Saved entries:
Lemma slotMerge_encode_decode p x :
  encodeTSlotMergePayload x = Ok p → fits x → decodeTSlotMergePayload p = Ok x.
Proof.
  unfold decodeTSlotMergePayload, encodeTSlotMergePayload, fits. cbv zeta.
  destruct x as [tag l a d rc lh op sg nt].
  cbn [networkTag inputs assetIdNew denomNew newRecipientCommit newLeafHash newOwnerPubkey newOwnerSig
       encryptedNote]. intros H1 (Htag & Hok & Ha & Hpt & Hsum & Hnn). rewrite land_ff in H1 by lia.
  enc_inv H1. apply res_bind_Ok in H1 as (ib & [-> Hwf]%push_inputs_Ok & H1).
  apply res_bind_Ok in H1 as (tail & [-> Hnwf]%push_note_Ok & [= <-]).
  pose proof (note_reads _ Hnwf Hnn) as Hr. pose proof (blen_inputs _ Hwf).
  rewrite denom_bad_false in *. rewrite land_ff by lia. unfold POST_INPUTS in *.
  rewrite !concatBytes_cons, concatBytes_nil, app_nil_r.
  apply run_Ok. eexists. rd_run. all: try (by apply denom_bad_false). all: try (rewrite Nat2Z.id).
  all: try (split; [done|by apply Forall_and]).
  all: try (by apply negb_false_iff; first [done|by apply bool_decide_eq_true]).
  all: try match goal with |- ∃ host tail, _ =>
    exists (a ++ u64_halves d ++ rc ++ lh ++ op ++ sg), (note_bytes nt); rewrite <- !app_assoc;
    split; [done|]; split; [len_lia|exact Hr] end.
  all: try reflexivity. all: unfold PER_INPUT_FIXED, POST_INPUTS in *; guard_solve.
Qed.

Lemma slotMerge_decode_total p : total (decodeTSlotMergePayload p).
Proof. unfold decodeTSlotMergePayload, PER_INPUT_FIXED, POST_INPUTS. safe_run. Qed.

* EXERCISE INSTRUCTIONS *
Restate word for word the lines of the data above, starting at the line containing "cbn [networkTag inputs" and ending at the line containing "encryptedNote]. intros H1", both included, and nothing more.

* RESULT FOR THIS EXERCISE *
  cbn [networkTag inputs assetIdNew denomNew newRecipientCommit newLeafHash newOwnerPubkey newOwnerSig
       encryptedNote]. intros H1 (Htag & Hok & Ha & Hpt & Hsum & Hnn). rewrite land_ff in H1 by lia.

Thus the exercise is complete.